Among the lines below, keep only those from the one containing "- destruct k" through the one containing "eol_fast buf_end 0 buf", and reproduce them exactly.

■ RECORDS FOR THE TASK

Segment Open

(* ===== verification/PicoLoops.v ===== *)
(** * The loops of the HTTP parser, in closed form

    Each loop of [Pico] over memory that holds the received bytes [s] from the pointer on,
    followed by any [tail], is a search in [s] ([scan]): no loop reads the tail, and each
    ends with the error -2 when [s] runs out. The unrolled loop of [get_token_to_eol] is
    the plain one. The character tests of the code are those of RFC 7230. *)

From S2P Require Import Prelude Pico.
Local Open Scope Z_scope.

(** ** Character classes on bytes *)

(** A character of a method or a target: visible, or above ASCII. *)
Definition vchar (c : Z) : bool := (SP <? c) && negb (c =? DEL).

(** A character of a field value or a reason phrase. *)
Definition text (c : Z) : bool := (c =? HT) || ((SP <=? c) && negb (c =? DEL)).

(** [tchar] of RFC 7230: a letter, a digit or one of !#$%&'*+-.^_`|~ *)
Definition tchar (c : Z) : bool :=
  ((48 <=? c) && (c <=? 57)) || ((65 <=? c) && (c <=? 90)) || ((97 <=? c) && (c <=? 122)) ||
  existsb (Z.eqb c) [33; 35; 36; 37; 38; 39; 42; 43; 45; 46; 94; 95; 96; 124; 126].

(** The stop conditions of the three scanning loops. *)
Definition token_stop (c : Z) : bool := (c =? SP) || (negb (is_printable_ascii c) && token_ctl c).
Definition eol_stop (c : Z) : bool := negb (is_printable_ascii c) && eol_ctl c.
Definition name_stop (c : Z) : bool := (c =? COLON) || negb (is_token_char c).

(** Two tests that agree on 256 values agree on bytes. *)
Lemma byte_ext (f g : Z -> bool) :
  forallb (fun c => Bool.eqb (f c) (g c)) (seqZ 0 256) = true -> forall c, is_byte c -> f c = g c.
Proof. intros H c Hc. apply eqb_prop. by apply (range_check _ 256 H). Qed.

Lemma token_stop_vchar c : is_byte c -> token_stop c = negb (vchar c).
Proof. revert c. by apply byte_ext. Qed.

Lemma eol_stop_text c : is_byte c -> eol_stop c = negb (text c).
Proof. revert c. by apply byte_ext. Qed.

Lemma is_token_char_tchar c : is_byte c -> is_token_char c = tchar c.
Proof. revert c. by apply byte_ext. Qed.

Lemma name_stop_tchar c : is_byte c -> name_stop c = negb (tchar c).
Proof. revert c. by apply byte_ext. Qed.

(** ** Positions in the received bytes *)

(** [s] is what [d] has from the position [p] on. *)
Definition at_pos (d : list Z) (p : nat) (s : list Z) : Prop :=
  exists pre, d = pre ++ s /\ length pre = p.

(** The byte behind the received ones can be read and is no space. *)
Definition guarded (tail : list Z) : Prop :=
  match tail with c :: _ => c <> SP | [] => False end.

Lemma at_pos_start d : at_pos d 0 d.
Proof. by exists []. Qed.

Lemma at_pos_app d p x s : at_pos d p (x ++ s) -> at_pos d (p + length x) s.
Proof. intros (pre & -> & <-). exists (pre ++ x). by rewrite length_app, <- app_assoc. Qed.

Lemma at_pos_next d p c s : at_pos d p (c :: s) -> at_pos d (S p) s.
Proof. intros H. apply (at_pos_app d p [c]) in H. by rewrite Nat.add_1_r in H. Qed.

Lemma at_pos_ext d p s e : at_pos d p s -> at_pos (d ++ e) p (s ++ e).
Proof. intros (pre & -> & <-). exists pre. by rewrite app_assoc. Qed.

Lemma at_pos_length d p s : at_pos d p s -> length d = (p + length s)%nat.
Proof. intros (pre & -> & <-). apply length_app. Qed.

Lemma at_pos_drop d p s tail : at_pos d p s -> drop p (d ++ tail) = s ++ tail.
Proof. intros (pre & -> & <-). by rewrite <- app_assoc, drop_app_length. Qed.

Lemma at_pos_char d p c s tail : at_pos d p (c :: s) -> char_at (d ++ tail) p = Ret c.
Proof.
  intros (pre & -> & <-). unfold char_at. rewrite <- app_assoc. cbn [app].
  by rewrite list_lookup_middle.
Qed.

Lemma at_pos_bytes d p s : at_pos d p s -> Forall is_byte d -> Forall is_byte s.
Proof. intros (pre & -> & <-) H. by apply Forall_app in H as [_ H]. Qed.

#[export] Hint Resolve at_pos_start at_pos_app at_pos_next at_pos_ext : xynet.

(** ** Searching for a stop character *)

(** The pointer advances over [s] to the first character that stops it, which must be [ok]. *)
Definition scan (stop ok : Z -> bool) (p : nat) (s : list Z) : outcome nat :=
  match index_of stop s with
  | Some n => if ok (nth n s 0) then Ret (p + n)%nat else Err (-1)
  | None => Err (-2)
  end.

Lemma scan_cons stop ok p c s :
  scan stop ok p (c :: s) =
  if stop c then if ok c then Ret p else Err (-1) else scan stop ok (S p) s.
Proof.
  unfold scan. cbn [index_of]. destruct (stop c).
  - simpl. by rewrite Nat.add_0_r.
  - destruct (index_of stop s) as [n|]; [|done]. simpl. by rewrite Nat.add_succ_r.
Qed.

Lemma scan_ok stop ok p x c s :
  Forall (fun y => stop y = false) x -> stop c = true -> ok c = true ->
  scan stop ok p (x ++ c :: s) = Ret (p + length x)%nat.
Proof.
  intros Hx Hc Hok. unfold scan. rewrite index_of_app by done.
  by rewrite nth_middle, Hok.
Qed.

(** What follows does not matter once the search has ended. *)
Lemma scan_ext stop ok p s e : scan stop ok p s <> Err (-2) ->
  scan stop ok p (s ++ e) = scan stop ok p s.
Proof.
  revert p. induction s as [|c s IH]; intros p H; [done|].
  cbn [app]. rewrite !scan_cons in *. destruct (stop c); [done|]. by apply IH.
Qed.

(** Successful, malformed or incomplete; never undefined. *)
Definition verdict {A} (Q : A -> Prop) (r : outcome A) : Prop :=
  match r with Ret a => Q a | Err e => e = -1 \/ e = -2 | Ub => False end.

Lemma verdict_impl {A} (Q Q' : A -> Prop) r :
  verdict Q r -> (forall a, Q a -> Q' a) -> verdict Q' r.
Proof. destruct r; simpl; auto. Qed.

Definition scanned (stop ok : Z -> bool) (p : nat) (s : list Z) (q : nat) : Prop :=
  exists x c s', s = x ++ c :: s' /\ q = (p + length x)%nat /\
    Forall (fun y => stop y = false) x /\ stop c = true /\ ok c = true.

Lemma scan_verdict stop ok p s : verdict (scanned stop ok p s) (scan stop ok p s).
Proof.
  unfold scan. destruct (index_of stop s) as [n|] eqn:En; [|by right].
  destruct (ok (nth n s 0)) eqn:Hok; [|by left].
  apply index_of_Some in En as (x & c & s' & -> & <- & Hc & Hx).
  rewrite nth_middle in Hok. by exists x, c, s'.
Qed.

(** ** The loops as searches *)

Lemma eqb_end p (c : Z) s : (S p =? p + length (c :: s))%nat = match s with [] => true | _ => false end.
Proof. destruct s; cbn [length]; [apply Nat.eqb_eq | apply Nat.eqb_neq]; lia. Qed.

Lemma eqb_end0 p (s : list Z) : (p =? p + length s)%nat = match s with [] => true | _ => false end.
Proof. destruct s; cbn [length]; [apply Nat.eqb_eq | apply Nat.eqb_neq]; lia. Qed.

Lemma end_next p (c : Z) s : (p + length (c :: s) = S p + length s)%nat.
Proof. simpl. lia. Qed.

Lemma advance_loop_scan s tail p : s <> [] ->
  advance_loop (p + length s) p (s ++ tail) = scan token_stop (Z.eqb SP) p s.
Proof.
  revert p. induction s as [|c s IH]; intros p Hne; [done|]. cbn [advance_loop app].
  rewrite scan_cons, eqb_end. unfold token_stop at 1. rewrite (Z.eqb_sym SP c).
  destruct (c =? SP); [done|]. cbn [orb].
  destruct (negb (is_printable_ascii c) && token_ctl c); [done|].
  destruct s as [|c' s]; [done|]. rewrite end_next. by apply IH.
Qed.

Lemma name_loop_scan s tail p : s <> [] ->
  name_loop (p + length s) p (s ++ tail) = scan name_stop (Z.eqb COLON) p s.
Proof.
  revert p. induction s as [|c s IH]; intros p Hne; [done|]. cbn [name_loop app].
  rewrite scan_cons, eqb_end. unfold name_stop at 1. rewrite (Z.eqb_sym COLON c).
  destruct (c =? COLON); [done|]. cbn [orb].
  destruct (negb (is_token_char c)); [done|].
  destruct s as [|c' s]; [done|]. rewrite end_next. by apply IH.
Qed.

Lemma blank_loop_scan s tail p :
  blank_loop (p + length s) p (s ++ tail) = scan (fun c => negb (is_blank c)) (fun _ => true) p s.
Proof.
  revert p. induction s as [|c s IH]; intros p.
  - cbn [app]. by destruct tail; simpl; rewrite Nat.add_0_r, Nat.eqb_refl.
  - cbn [blank_loop app]. rewrite eqb_end0, scan_cons. destruct (is_blank c); [|done].
    cbn [negb]. rewrite end_next. apply IH.
Qed.

Lemma eol_slow_scan s tail p :
  eol_slow (p + length s) p (s ++ tail) = scan eol_stop (fun _ => true) p s.
Proof.
  revert p. induction s as [|c s IH]; intros p.
  - cbn [app]. by destruct tail; simpl; rewrite Nat.add_0_r, Nat.eqb_refl.
  - cbn [eol_slow app]. rewrite eqb_end0, scan_cons. unfold eol_stop at 1.
    destruct (negb (is_printable_ascii c) && eol_ctl c); [done|].
    rewrite end_next. apply IH.
Qed.

(** The unrolled loop, with [k] of its eight tests left and the bytes for them. *)
Lemma eol_fast_plain buf_end k buf s :
  (k <= 8)%nat -> (buf + k <= buf_end)%nat ->
  eol_fast buf_end k buf s = eol_slow buf_end buf s.
Proof.
  revert k buf. induction s as [|c s IH]; intros k buf Hk Hroom.
  - destruct k as [|k]; cbn [eol_fast Nat.eqb].
    + destruct (Nat.leb_spec 8 (buf_end - buf)); [|done].
      cbn [eol_slow]. destruct (Nat.eqb_spec buf buf_end); [lia|done].
    + cbn [eol_slow]. destruct (Nat.eqb_spec buf buf_end); [lia|done].
  - assert (forall k', (k' < 8 -> buf + S k' <= buf_end ->
      match is_printable_ascii c, eol_ctl c with
      | true, _ => eol_fast buf_end k' (S buf) s
      | false, true => Ret buf
      | false, false => eol_fast buf_end 0 (S buf) s
      end = eol_slow buf_end buf (c :: s))%nat) as Hstep.
    { intros k' Hk' Hr. cbn [eol_slow]. destruct (Nat.eqb_spec buf buf_end); [lia|].
      destruct (is_printable_ascii c), (eol_ctl c); cbn [negb andb]; try done; apply IH; lia. }
    destruct k as [|k]; cbn [eol_fast Nat.eqb].
    + destruct (Nat.leb_spec 8 (buf_end - buf)); [|done]. apply (Hstep 7%nat); lia.
    + apply (Hstep k); lia.
Qed.

Lemma eol_fast_scan s tail p :
  eol_fast (p + length s) 0 p (s ++ tail) = scan eol_stop (fun _ => true) p s.
Proof. rewrite eol_fast_plain by lia. apply eol_slow_scan. Qed.

(** The loop of [get_token_to_eol], unrolled eight times, is the plain loop that follows
    it, wherever the received bytes end, also inside a block of eight, and whatever the
    memory holds. *)
Theorem eol_unrolled buf_end mem buf : (buf <= buf_end)%nat ->
  eol_fast buf_end 0 buf (drop buf mem) = eol_slow buf_end buf (drop buf mem).
Proof. intros. apply eol_fast_plain; lia. Qed.

(** The witness: a field value of twenty characters, the pointer on the third. *)
Lemma eol_unrolled_witness :
  let mem := replicate 20 97 ++ [CR; LF] in
  eol_fast 22 0 2 (drop 2 mem) = eol_slow 22 2 (drop 2 mem) /\ eol_slow 22 2 (drop 2 mem) = Ret 20%nat.
Proof. split; [apply (eol_unrolled 22); lia | reflexivity]. Defined.

(** [do { ++buf; } while ( *buf == ' ');]: the spaces of [s], stopped by the guard at the
    latest. *)
Fixpoint spaces (s : list Z) : nat :=
  match s with
  | c :: s' => if c =? SP then S (spaces s') else O
  | [] => O
  end.

Lemma skip_loop_spaces s tail p : guarded tail ->
  skip_loop p (s ++ tail) = Ret (p + spaces s)%nat.
Proof.
  intros Hg. revert p. induction s as [|c s IH]; intros p; cbn [app spaces].
  - destruct tail as [|c tail]; [done|]. simpl in Hg |- *.
    destruct (Z.eqb_spec c SP); [done|]. by rewrite Nat.add_0_r.
  - cbn [skip_loop]. destruct (c =? SP); [|by rewrite Nat.add_0_r].
    rewrite IH. f_equal. lia.
Qed.

Lemma spaces_split s :
  (s = replicate (spaces s) SP) \/
  (exists c s', s = replicate (spaces s) SP ++ c :: s' /\ c <> SP).
Proof.
  induction s as [|c s IH]; [by left|]. cbn [spaces]. destruct (Z.eqb_spec c SP) as [->|Hc].
  - destruct IH as [IH|(c & s' & IH & Hc)].
    + left. cbn [replicate]. by f_equal.
    + right. exists c, s'. split; [|done]. cbn [replicate app]. by f_equal.
  - right. by exists c, s.
Qed.

Lemma spaces_replicate n c s : c <> SP -> spaces (replicate n SP ++ c :: s) = n.
Proof.
  intros Hc. induction n as [|n IH]; cbn [replicate app spaces].
  - by destruct (Z.eqb_spec c SP).
  - rewrite Z.eqb_refl. by f_equal.
Qed.

Lemma spaces_ext s e c s' : s = replicate (spaces s) SP ++ c :: s' -> c <> SP ->
  spaces (s ++ e) = spaces s.
Proof. intros E Hc. rewrite E at 1. by rewrite <- app_assoc, <- app_comm_cons, spaces_replicate. Qed.

(** The loop that removes trailing blanks. *)
Definition no_blank_end (val : list Z) : Prop :=
  match list.last val with Some c => is_blank c = false | None => True end.

Lemma trim_loop_ok mem v val trail rest :
  drop v mem = val ++ trail ++ rest -> Forall (fun c => is_blank c = true) trail ->
  no_blank_end val -> trim_loop mem v (length (val ++ trail)) = Ret (length val).
Proof.
  intros Hm Ht Hv.
  assert (forall x c y, drop v mem = x ++ c :: y -> char_at mem (v + length x) = Ret c) as Hchar.
  { intros x c y E. unfold char_at. by rewrite <- lookup_drop, E, list_lookup_middle. }
  revert rest Hm. induction trail as [|c trail IH] using rev_ind; intros rest Hm.
  - rewrite app_nil_r in *. destruct val as [|c val _] using rev_ind; [done|].
    rewrite length_app, Nat.add_1_r. cbn [trim_loop].
    rewrite (Hchar val c rest) by (by rewrite Hm, <- app_assoc). simpl.
    unfold no_blank_end in Hv. rewrite list.last_snoc in Hv. by rewrite Hv.
  - apply Forall_app in Ht as [Ht Hc]. inversion Hc as [|? ? Hc' _]; subst.
    rewrite app_assoc, length_app, Nat.add_1_r. cbn [trim_loop].
    rewrite (Hchar (val ++ trail) c rest) by (rewrite Hm; by rewrite <- !app_assoc). simpl.
    rewrite Hc'. apply (IH Ht (c :: rest)). by rewrite Hm, <- !app_assoc.
Qed.

Lemma trim_split tok : exists val trail,
  tok = val ++ trail /\ Forall (fun c => is_blank c = true) trail /\ no_blank_end val.
Proof.
  induction tok as [|c tok IH] using rev_ind; [by exists [], []|].
  destruct (is_blank c) eqn:Hc.
  - destruct IH as (val & trail & -> & Ht & Hv). exists val, (trail ++ [c]).
    split_and!; [by rewrite app_assoc | | done]. apply Forall_app. by repeat constructor.
  - exists (tok ++ [c]), []. split_and!; [by rewrite app_nil_r | done |].
    unfold no_blank_end. by rewrite list.last_snoc.
Qed.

Segment Closed

■ SOLUTION BELOW
  - destruct k as [|k]; cbn [eol_fast Nat.eqb].
    + destruct (Nat.leb_spec 8 (buf_end - buf)); [|done].
      cbn [eol_slow]. destruct (Nat.eqb_spec buf buf_end); [lia|done].
    + cbn [eol_slow]. destruct (Nat.eqb_spec buf buf_end); [lia|done].
  - assert (forall k', (k' < 8 -> buf + S k' <= buf_end ->
      match is_printable_ascii c, eol_ctl c with
      | true, _ => eol_fast buf_end k' (S buf) s
      | false, true => Ret buf
      | false, false => eol_fast buf_end 0 (S buf) s
      end = eol_slow buf_end buf (c :: s))%nat) as Hstep.
    { intros k' Hk' Hr. cbn [eol_slow]. destruct (Nat.eqb_spec buf buf_end); [lia|].
      destruct (is_printable_ascii c), (eol_ctl c); cbn [negb andb]; try done; apply IH; lia. }
    destruct k as [|k]; cbn [eol_fast Nat.eqb].
    + destruct (Nat.leb_spec 8 (buf_end - buf)); [|done]. apply (Hstep 7%nat); lia.
    + apply (Hstep k); lia.
Qed.

Lemma eol_fast_scan s tail p :
  eol_fast (p + length s) 0 p (s ++ tail) = scan eol_stop (fun _ => true) p s.
Proof. rewrite eol_fast_plain by lia. apply eol_slow_scan. Qed.

(** The loop of [get_token_to_eol], unrolled eight times, is the plain loop that follows
    it, wherever the received bytes end, also inside a block of eight, and whatever the
    memory holds. *)
Theorem eol_unrolled buf_end mem buf : (buf <= buf_end)%nat ->
  eol_fast buf_end 0 buf (drop buf mem) = eol_slow buf_end buf (drop buf mem).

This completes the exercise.